>>>
Definition RNS_LINK_REQUEST_BYTES : nat := 67.
Definition RNS_LINK_PROOF_BYTES : nat := 99.
Definition RNS_LINK_MODE_AES256_CBC : Z := 1.
Definition RNS_LINK_MTU_MASK : Z := 0x1fffff.

Inductive rns_link_state : Type := RNS_LINK_PENDING | RNS_LINK_HANDSHAKE | RNS_LINK_ACTIVE | RNS_LINK_CLOSED.
Inductive rns_link_role : Type := RNS_LINK_INITIATOR | RNS_LINK_RESPONDER.

#[global] Instance rns_link_state_eq_dec : EqDecision rns_link_state.
Proof. solve_decision. Defined.
#[global] Instance rns_link_role_eq_dec : EqDecision rns_link_role.
Proof. solve_decision. Defined.

Record rns_link (E : Type) : Type := {
  role : rns_link_role;
  state : rns_link_state;
  clock : option (E -> double * E);
  request_time : double;
  deadline : double;
  rtt : double;
  activated_at : double;
  mtu : Z;
  mode : Z;
  link_id : list Z;
  private_key : list Z;
  public_key : list Z;
  signing_private : list Z;
  signing_public : list Z;
  peer_public : list Z;
  peer_signing_public : list Z;
  derived_key : list Z;
  remote_identity : Identity.rns_identity
}.
Arguments role {E}. Arguments state {E}. Arguments clock {E}. Arguments request_time {E}. Arguments deadline {E}.
Arguments rtt {E}. Arguments activated_at {E}. Arguments mtu {E}. Arguments mode {E}. Arguments link_id {E}.
Arguments private_key {E}. Arguments public_key {E}. Arguments signing_private {E}. Arguments signing_public {E}.
Arguments peer_public {E}. Arguments peer_signing_public {E}. Arguments derived_key {E}. Arguments remote_identity {E}.

(** A link after [memset] and the assignment of its role and state. *)
Definition fresh_link (E : Type) (r : rns_link_role) (s : rns_link_state) : rns_link E :=
  {| role := r; state := s; clock := None; request_time := dzero; deadline := dzero; rtt := dzero;
     activated_at := dzero; mtu := 0; mode := 0; link_id := replicate 16 0; private_key := replicate 32 0;
     public_key := replicate 32 0; signing_private := replicate 32 0; signing_public := replicate 32 0;
     peer_public := replicate 32 0; peer_signing_public := replicate 32 0; derived_key := replicate 64 0;
     remote_identity := Identity.zero_identity |}.

Section Assignments.
Context {E : Type}.
Implicit Types (l : rns_link E).

(** Assignments to one or several fields. *)
Definition set_state (s : rns_link_state) l : rns_link E := {| l with state := s |}.
Definition set_private (k : list Z) l : rns_link E := {| l with private_key := k |}.
Definition set_keys (k p : list Z) l : rns_link E := {| l with private_key := k; public_key := p |}.
Definition set_signing_private (k : list Z) l : rns_link E := {| l with signing_private := k |}.
Definition set_signing (k p : list Z) l : rns_link E := {| l with signing_private := k; signing_public := p |}.
Definition set_link_id (id : list Z) l : rns_link E := {| l with link_id := id |}.
Definition set_derived_key (k : list Z) l : rns_link E := {| l with derived_key := k |}.
Definition set_peer (p s : list Z) l : rns_link E := {| l with peer_public := p; peer_signing_public := s |}.
Definition set_active (now measured : double) (m : Z) l : rns_link E :=
  {| l with rtt := measured; mtu := m; state := RNS_LINK_ACTIVE; activated_at := now |}.
Definition set_request (f : E -> double * E) (now timeout : double) (m md : Z) l : rns_link E :=
  {| l with clock := Some f; request_time := now; deadline := dadd now timeout; mtu := m; mode := md |}.
Definition set_remote (i : Identity.rns_identity) l : rns_link E := {| l with remote_identity := i |}.
End Assignments.

(** ** Doubles on the wire *)

(** The 64 bits of a double. The sign and payload of a NaN are not determined by
    the value; the quiet NaN stands for them. *)
Definition double_bits (x : double) : Z :=
  match x with
  | S754_zero s => Z.shiftl (Z.b2z s) 63
  | S754_infinity s => Z.lor (Z.shiftl (Z.b2z s) 63) (Z.shiftl 2047 52)
  | S754_nan => Z.lor (Z.shiftl 2047 52) (Z.shiftl 1 51)
  | S754_finite s m e =>
      Z.lor (Z.shiftl (Z.b2z s) 63)
        (if Z.pos m <? 2 ^ 52 then Z.pos m else Z.lor (Z.shiftl (e + 1075) 52) (Z.pos m - 2 ^ 52))
  end.

Definition bits_double (bits : Z) : double :=
  let s := Z.testbit bits 63 in
  let ex := Z.land (Z.shiftr bits 52) 2047 in
  let frac := Z.land bits (2 ^ 52 - 1) in
  if ex =? 0 then (match frac with Z.pos m => S754_finite s m (-1074) | _ => S754_zero s end)
  else if ex =? 2047 then (if frac =? 0 then S754_infinity s else S754_nan)
  else (match frac + 2 ^ 52 with Z.pos m => S754_finite s m (ex - 1075) | _ => S754_nan end).

(** [for (i = 9; i > 1; --i) { out[i - 1] = (uint8_t)bits; bits >>= 8; }] *)
Fixpoint encode_bits (n : nat) (bits : Z) : list Z :=
  match n with
  | O => []
  | S n => encode_bits n (Z.shiftr bits 8) ++ [wrap8 bits]
  end.

Definition encode_double (value : double) : list Z := 0xcb :: encode_bits 8 (double_bits value).

(** The outer option is memory safety, the inner one the C result. *)
Definition decode_double (input : list Z) : option (option double) :=
  tag ← load input 0;
  if negb (tag =? 0xcb) then Some None
  else
    bytes ← memread input 1 8;
    let value := bits_double (shift_bytes bytes) in
    Some (if isfinite value && (value >=.? dzero) then Some value else None).

(** ** Signalling bytes *)

Definition rns_link_signalling_encode (mtu mode : Z) : option (list Z) :=
  if (mtu =? 0) || (RNS_LINK_MTU_MASK <? mtu) || negb (mode =? RNS_LINK_MODE_AES256_CBC) then None
  else
    let value := Z.lor (Z.land mtu RNS_LINK_MTU_MASK) (wrap32 (Z.shiftl (wrap32 (Z.shiftl mode 5)) 16)) in
    Some [wrap8 (Z.shiftr value 16); wrap8 (Z.shiftr value 8); wrap8 value].

(** The C result, the MTU and the mode; the option is memory safety. *)
Definition rns_link_signalling_decode (input : list Z) : option (bool * Z * Z) :=
  a ← load input 0; b ← load input 1; c ← load input 2;
  let value := Z.lor (Z.lor (Z.shiftl a 16) (Z.shiftl b 8)) c in
  let decoded_mode := wrap8 (Z.shiftr (Z.land a 0xe0) 5) in
  let mtu := Z.land value RNS_LINK_MTU_MASK in
  Some (negb (mtu =? 0) && (decoded_mode =? RNS_LINK_MODE_AES256_CBC), mtu, decoded_mode).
<<<
### Try it
Every record above must be set down again, word for word.

### Result for this task
Definition RNS_LINK_REQUEST_BYTES : nat := 67.
Definition RNS_LINK_PROOF_BYTES : nat := 99.
Definition RNS_LINK_MODE_AES256_CBC : Z := 1.
Definition RNS_LINK_MTU_MASK : Z := 0x1fffff.

Inductive rns_link_state : Type := RNS_LINK_PENDING | RNS_LINK_HANDSHAKE | RNS_LINK_ACTIVE | RNS_LINK_CLOSED.
Inductive rns_link_role : Type := RNS_LINK_INITIATOR | RNS_LINK_RESPONDER.

#[global] Instance rns_link_state_eq_dec : EqDecision rns_link_state.
Proof. solve_decision. Defined.
#[global] Instance rns_link_role_eq_dec : EqDecision rns_link_role.
Proof. solve_decision. Defined.

Record rns_link (E : Type) : Type := {
  role : rns_link_role;
  state : rns_link_state;
  clock : option (E -> double * E);
  request_time : double;
  deadline : double;
  rtt : double;
  activated_at : double;
  mtu : Z;
  mode : Z;
  link_id : list Z;
  private_key : list Z;
  public_key : list Z;
  signing_private : list Z;
  signing_public : list Z;
  peer_public : list Z;
  peer_signing_public : list Z;
  derived_key : list Z;
  remote_identity : Identity.rns_identity
}.
Arguments role {E}. Arguments state {E}. Arguments clock {E}. Arguments request_time {E}. Arguments deadline {E}.
Arguments rtt {E}. Arguments activated_at {E}. Arguments mtu {E}. Arguments mode {E}. Arguments link_id {E}.
Arguments private_key {E}. Arguments public_key {E}. Arguments signing_private {E}. Arguments signing_public {E}.
Arguments peer_public {E}. Arguments peer_signing_public {E}. Arguments derived_key {E}. Arguments remote_identity {E}.

(** A link after [memset] and the assignment of its role and state. *)
Definition fresh_link (E : Type) (r : rns_link_role) (s : rns_link_state) : rns_link E :=
  {| role := r; state := s; clock := None; request_time := dzero; deadline := dzero; rtt := dzero;
     activated_at := dzero; mtu := 0; mode := 0; link_id := replicate 16 0; private_key := replicate 32 0;
     public_key := replicate 32 0; signing_private := replicate 32 0; signing_public := replicate 32 0;
     peer_public := replicate 32 0; peer_signing_public := replicate 32 0; derived_key := replicate 64 0;
     remote_identity := Identity.zero_identity |}.

Section Assignments.
Context {E : Type}.
Implicit Types (l : rns_link E).

(** Assignments to one or several fields. *)
Definition set_state (s : rns_link_state) l : rns_link E := {| l with state := s |}.
Definition set_private (k : list Z) l : rns_link E := {| l with private_key := k |}.
Definition set_keys (k p : list Z) l : rns_link E := {| l with private_key := k; public_key := p |}.
Definition set_signing_private (k : list Z) l : rns_link E := {| l with signing_private := k |}.
Definition set_signing (k p : list Z) l : rns_link E := {| l with signing_private := k; signing_public := p |}.
Definition set_link_id (id : list Z) l : rns_link E := {| l with link_id := id |}.
Definition set_derived_key (k : list Z) l : rns_link E := {| l with derived_key := k |}.
Definition set_peer (p s : list Z) l : rns_link E := {| l with peer_public := p; peer_signing_public := s |}.
Definition set_active (now measured : double) (m : Z) l : rns_link E :=
  {| l with rtt := measured; mtu := m; state := RNS_LINK_ACTIVE; activated_at := now |}.
Definition set_request (f : E -> double * E) (now timeout : double) (m md : Z) l : rns_link E :=
  {| l with clock := Some f; request_time := now; deadline := dadd now timeout; mtu := m; mode := md |}.
Definition set_remote (i : Identity.rns_identity) l : rns_link E := {| l with remote_identity := i |}.
End Assignments.

(** ** Doubles on the wire *)

(** The 64 bits of a double. The sign and payload of a NaN are not determined by
    the value; the quiet NaN stands for them. *)
Definition double_bits (x : double) : Z :=
  match x with
  | S754_zero s => Z.shiftl (Z.b2z s) 63
  | S754_infinity s => Z.lor (Z.shiftl (Z.b2z s) 63) (Z.shiftl 2047 52)
  | S754_nan => Z.lor (Z.shiftl 2047 52) (Z.shiftl 1 51)
  | S754_finite s m e =>
      Z.lor (Z.shiftl (Z.b2z s) 63)
        (if Z.pos m <? 2 ^ 52 then Z.pos m else Z.lor (Z.shiftl (e + 1075) 52) (Z.pos m - 2 ^ 52))
  end.

Definition bits_double (bits : Z) : double :=
  let s := Z.testbit bits 63 in
  let ex := Z.land (Z.shiftr bits 52) 2047 in
  let frac := Z.land bits (2 ^ 52 - 1) in
  if ex =? 0 then (match frac with Z.pos m => S754_finite s m (-1074) | _ => S754_zero s end)
  else if ex =? 2047 then (if frac =? 0 then S754_infinity s else S754_nan)
  else (match frac + 2 ^ 52 with Z.pos m => S754_finite s m (ex - 1075) | _ => S754_nan end).

(** [for (i = 9; i > 1; --i) { out[i - 1] = (uint8_t)bits; bits >>= 8; }] *)
Fixpoint encode_bits (n : nat) (bits : Z) : list Z :=
  match n with
  | O => []
  | S n => encode_bits n (Z.shiftr bits 8) ++ [wrap8 bits]
  end.

Definition encode_double (value : double) : list Z := 0xcb :: encode_bits 8 (double_bits value).

(** The outer option is memory safety, the inner one the C result. *)
Definition decode_double (input : list Z) : option (option double) :=
  tag ← load input 0;
  if negb (tag =? 0xcb) then Some None
  else
    bytes ← memread input 1 8;
    let value := bits_double (shift_bytes bytes) in
    Some (if isfinite value && (value >=.? dzero) then Some value else None).

(** ** Signalling bytes *)

Definition rns_link_signalling_encode (mtu mode : Z) : option (list Z) :=
  if (mtu =? 0) || (RNS_LINK_MTU_MASK <? mtu) || negb (mode =? RNS_LINK_MODE_AES256_CBC) then None
  else
    let value := Z.lor (Z.land mtu RNS_LINK_MTU_MASK) (wrap32 (Z.shiftl (wrap32 (Z.shiftl mode 5)) 16)) in
    Some [wrap8 (Z.shiftr value 16); wrap8 (Z.shiftr value 8); wrap8 value].

(** The C result, the MTU and the mode; the option is memory safety. *)
Definition rns_link_signalling_decode (input : list Z) : option (bool * Z * Z) :=
  a ← load input 0; b ← load input 1; c ← load input 2;
  let value := Z.lor (Z.lor (Z.shiftl a 16) (Z.shiftl b 8)) c in
  let decoded_mode := wrap8 (Z.shiftr (Z.land a 0xe0) 5) in
  let mtu := Z.land value RNS_LINK_MTU_MASK in
  Some (negb (mtu =? 0) && (decoded_mode =? RNS_LINK_MODE_AES256_CBC), mtu, decoded_mode).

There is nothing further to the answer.